LOSS AVERSION, BEAR MARKETS AND RECESSIONS…Here’s something to remember during volatile markets when the desire to sell may be strong, even overwhelming: Our brains are hard-wired to avoid loss. In fact, studies have found the pain of loss is far more powerful than the pleasure of gain. This is called loss aversion, and it is a powerful emotion.

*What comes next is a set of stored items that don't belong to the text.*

(** ** Preservation holds ([holds.rs]) *)

Record PreservationHold := mk_hold {
  resource_id : string;
  hold_reason : string;
  operation_id : option string
}.
#[global] Instance hold_eq_dec : EqDecision PreservationHold.
Proof. solve_decision. Defined.

(** [preservation-holds.json], when it exists. *)
Inductive HoldsFile := Holds (version : Z) (l : list PreservationHold) | MalformedHolds.
Definition HOLDS_VERSION : Z := 1.

Definition read_holds_file (f : option HoldsFile) : res (list PreservationHold) :=
  match f with
  | None => Ok []
  | Some MalformedHolds => bail "parse preservation holds"
  | Some (Holds v l) =>
      _ ← ensure (v =? HOLDS_VERSION) "unsupported preservation holds version"; Ok l
  end.
Definition find_hold (id : string) (l : list PreservationHold) : option PreservationHold :=
  find (λ h, str_eqb (resource_id h) id) l.

Definition hold_work (f : option HoldsFile) (id reason : string) (op : option string)
    : res (PreservationHold * option HoldsFile) :=
  _ ← ensure (negb (str_eqb id "")) "preservation hold needs a resource ID";
  _ ← ensure (negb (str_eqb reason "")) "preservation hold needs a reason";
  l ← read_holds_file f;
  match find_hold id l with
  | Some h => Ok (h, f)
  | None =>
      let h := mk_hold id reason op in
      Ok (h, Some (Holds HOLDS_VERSION (l ++ [h])))
  end.

Definition check_removal (f : option HoldsFile) (id : string) : res () :=
  l ← read_holds_file f;
  match find_hold id l with
  | Some h => bail_at "removal is blocked by a preservation hold" (hold_reason h)
  | None => Ok ()
  end.

Definition release_hold (f : option HoldsFile) (id : string) : res (bool * option HoldsFile) :=
  l ← read_holds_file f;
  let kept := filter (λ h, resource_id h ≠ id) l in
  if (length kept =? length l)%nat then Ok (false, f)
  else Ok (true, Some (Holds HOLDS_VERSION kept)).

(** ** Names and paths of copies *)

(** [selector.rsplit_once('/')] *)
Definition rsplit_once (pat s : string) : option (string * string) :=
  match split_once (str_rev pat) (str_rev s) with
  | Some (after, before) => Some (str_rev before, str_rev after)
  | None => None
  end.
Definition branch_name (selector : string) (suffix : option string) : string :=
  match suffix with
  | None => "jackin/scratch/" +:+ selector
  | Some s =>
      match rsplit_once "/" selector with
      | Some (ns, last) => "jackin/scratch/" +:+ ns +:+ "/" +:+ last +:+ "-" +:+ s
      | None => "jackin/scratch/" +:+ selector +:+ "-" +:+ s
      end
  end.

(** [trim_matches('/')] *)
Definition trim_slashes (s : string) : string := strip_slashes (trim_end_slashes s).
Definition copy_path_for (kind state_dir dst container : string) : string :=
  foldl path_join state_dir ["git"; kind; "repo"; trim_slashes dst; container].
Definition worktree_path_for : string → string → string → string := copy_path_for "worktree".
Definition clone_path_for : string → string → string → string := copy_path_for "clone".

(** ** Drift ([drift.rs]) *)

Record DriftDetection := mk_drift {
  running_containers : list string;
  stopped_records : list IsolationRecord
}.

Definition drifted (edited_mounts : list MountConfig) (r : IsolationRecord) : bool :=
  match find (λ m, str_eqb (dst m) (mount_dst r)) edited_mounts with
  | None => true
  | Some m => negb (str_eqb (src m) (original_src r))
              || negb (bool_decide (isolation m = rec_isolation r))
  end.
Definition drift_of (running : list string) (edited_mounts : list MountConfig)
    (rs : list IsolationRecord) : DriftDetection :=
  let affected := filter (λ r, drifted edited_mounts r = true) rs in
  mk_drift (container_name <$> filter (λ r, container_name r ∈ running) affected)
    (filter (λ r, container_name r ∉ running) affected).

(** [running] is what Docker answers. *)
Definition detect_workspace_edit_drift (data_dir workspace : string)
    (entries : list (string * bool * StateDir)) (edited_mounts : list MountConfig)
    (running : res (list string)) : res DriftDetection :=
  rs ← list_records_for_workspace data_dir workspace entries;
  match rs with
  | [] => Ok (mk_drift [] [])
  | _ => names ← running; Ok (drift_of names edited_mounts rs)
  end.

(** ** The state of a work tree ([worktree_dirty.rs]) *)

Module WorktreeState.
Inductive t := Clean | Dirty | Unpushed.
#[global] Instance eq_dec : EqDecision t.
Proof. solve_decision. Defined.
Definition is_dirty_or_unpushed (s : t) : bool :=
  match s with Dirty | Unpushed => true | Clean => false end.
End WorktreeState.

(** [git] on one work tree: what each command prints, or nothing if it fails. *)
Record Git := mk_git {
  git_status : option string;
  git_branches : option string;
  git_remotes_containing : string → option string;
  git_rev_list : string → string → option string;
  git_symbolic_head : option string;
  git_head : option string
}.

(** The line feed and the carriage return. *)
Definition lf : string := of_bytes [byte_of_Z 10].
Definition cr : string := of_bytes [byte_of_Z 13].

Definition is_remote_tracking_ref_row (text : string) : bool :=
  let row := default text (strip_suffix lf text) in
  let row := default row (strip_suffix cr row) in
  match strip_prefix "refs/remotes/" row with
  | None => false
  | Some name =>
      negb (str_eqb name "") && (str_len name <=? 1024)
      && negb (bool_decide (is_Some (find_ws_or (λ _, false) (as_bytes name))))
  end.

Definition gone_upstream_has_remote_witness (g : Git) (tip : string) : bool :=
  match git_remotes_containing g tip with
  | Some refs => is_remote_tracking_ref_row refs
  | None => false
  end.

(** [trim_end_matches(['\r', '\n'])] *)
Fixpoint skip_eols (bs : bytes) : bytes :=
  match bs with
  | b :: r => if byte_is 13 b || byte_is 10 b then skip_eols r else bs
  | [] => []
  end.
Definition trim_eols (s : string) : string := of_bytes (rev (skip_eols (rev (as_bytes s)))).

Definition is_tab (c : Ascii.ascii) : bool := byte_is 9 (Ascii.byte_of_ascii c).

(** One row of the branch list: [true] to go on with the next. *)
Definition row_is_pushed (g : Git) (base_commit line : string) : bool :=
  let line := trim_eols line in
  if str_eqb line "" then true else
  let parts := split_on is_tab line in
  let name := default "" (parts !! 0%nat) in
  let tip := trim (default "" (parts !! 1%nat)) in
  let upstream := trim (default "" (parts !! 2%nat)) in
  let track := trim (default "" (parts !! 3%nat)) in
  if str_eqb name "" || str_eqb tip "" then false
  else if str_eqb tip base_commit then true
  else if str_eqb upstream "" then false
  else if str_in track ["[gone]"; "gone"] then gone_upstream_has_remote_witness g tip
  else match git_rev_list g upstream name with
       | Some ahead => is_blank ahead
       | None => false
       end.

Definition assess_worktree (g : Git) (base_commit : string) : WorktreeState.t :=
  match git_status g with
  | None => WorktreeState.Unpushed
  | Some porcelain =>
      if negb (is_blank porcelain) then WorktreeState.Dirty else
      match git_branches g with
      | None => WorktreeState.Unpushed
      | Some raw =>
          if is_blank raw then WorktreeState.Unpushed
          else if negb (forallb (row_is_pushed g base_commit) (lines raw)) then
            WorktreeState.Unpushed
          else
            match git_symbolic_head g with
            | Some _ => WorktreeState.Clean
            | None =>
                match git_head g with
                | Some head =>
                    if str_eqb (trim head) (trim base_commit) then WorktreeState.Clean
                    else WorktreeState.Unpushed
                | None => WorktreeState.Unpushed
                end
            end
      end
  end.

Overcoming loss aversion isn’t easy. One thing that may help is understanding more clearly how these emotional periods effect your long and short-term goals. For example, knowing more about bear markets may help reduce the fear of these market declines, particularly when they don’t derail your long-term plans. Here are some facts to consider:
- Bear markets are not uncommon. There have been 11 bear markets since 1956, reported Mark Kolakowski of Investopedia. The shortest bear market lasted one month (February 2020, onset of Covid Pandemic) and the longest was 31 months.
- Bear markets are price declines of 20 percent or more from a previous peak, reported Georgina Tzanetos of Bankrate. A major stock index (like the Dow Jones industrial Average, Standard & Poor’s 500 Index or Nasdaq Composite), an asset class (stocks, bonds, etc.), or an individual stock can experience a bear market.
- Bear markets sometimes precede recessions, but not always. Stock markets reflect what investors think may happen in the future. When they drop, it’s often because investors see hard times ahead. Eight of the last 11 bear markets have occurred before a recession.
What is a recession? A recession is often defined as an economic slowdown or contraction that persists for two consecutive quarters (six months). The United States economy contracted during the first quarter of 2022. Although forecasters say there is a low probability (19.6 percent) the economy will contract again during the second quarter, according to a survey conducted by the Philadelphia Federal Reserve. That prognostication hasn’t been debunked, but current conditions suggest it may fall short on accuracy. Nevertheless, the probability of a quarterly contraction increases (28.2 percent) in early 2023. That is more in-line with our outlook for the next recession.
At this stage, it’s unclear whether the U.S. will experience a recession but that isn’t fazing the abundance of soothsayers. A lot depends on the Federal Reserve’s fight against inflation, which has been made even trickier by the Russia-Ukraine War and lockdowns in China. The president of the United States made statements regarding our “promise to protect Taiwan” if China moves toward takeover. Tack on inflation and acrimony amid leaders in Washington and you have the potential for several outcomes.
Investing is a long-term strategy that will always be visited by pullbacks, recessions, and incredible stages of growth. Understanding these events are normal can help you maintain a cool head and avoid knee-jerk reactions. After three decades, several recessions and pullbacks, I say confidently, we will get through these challenging times. Those who stay the course and avoid crowd following (another emotion) will likely be rewarded.
Weekly Focus – Think About It
“What good is the warmth of summer, without the cold of winter to give it sweetness.”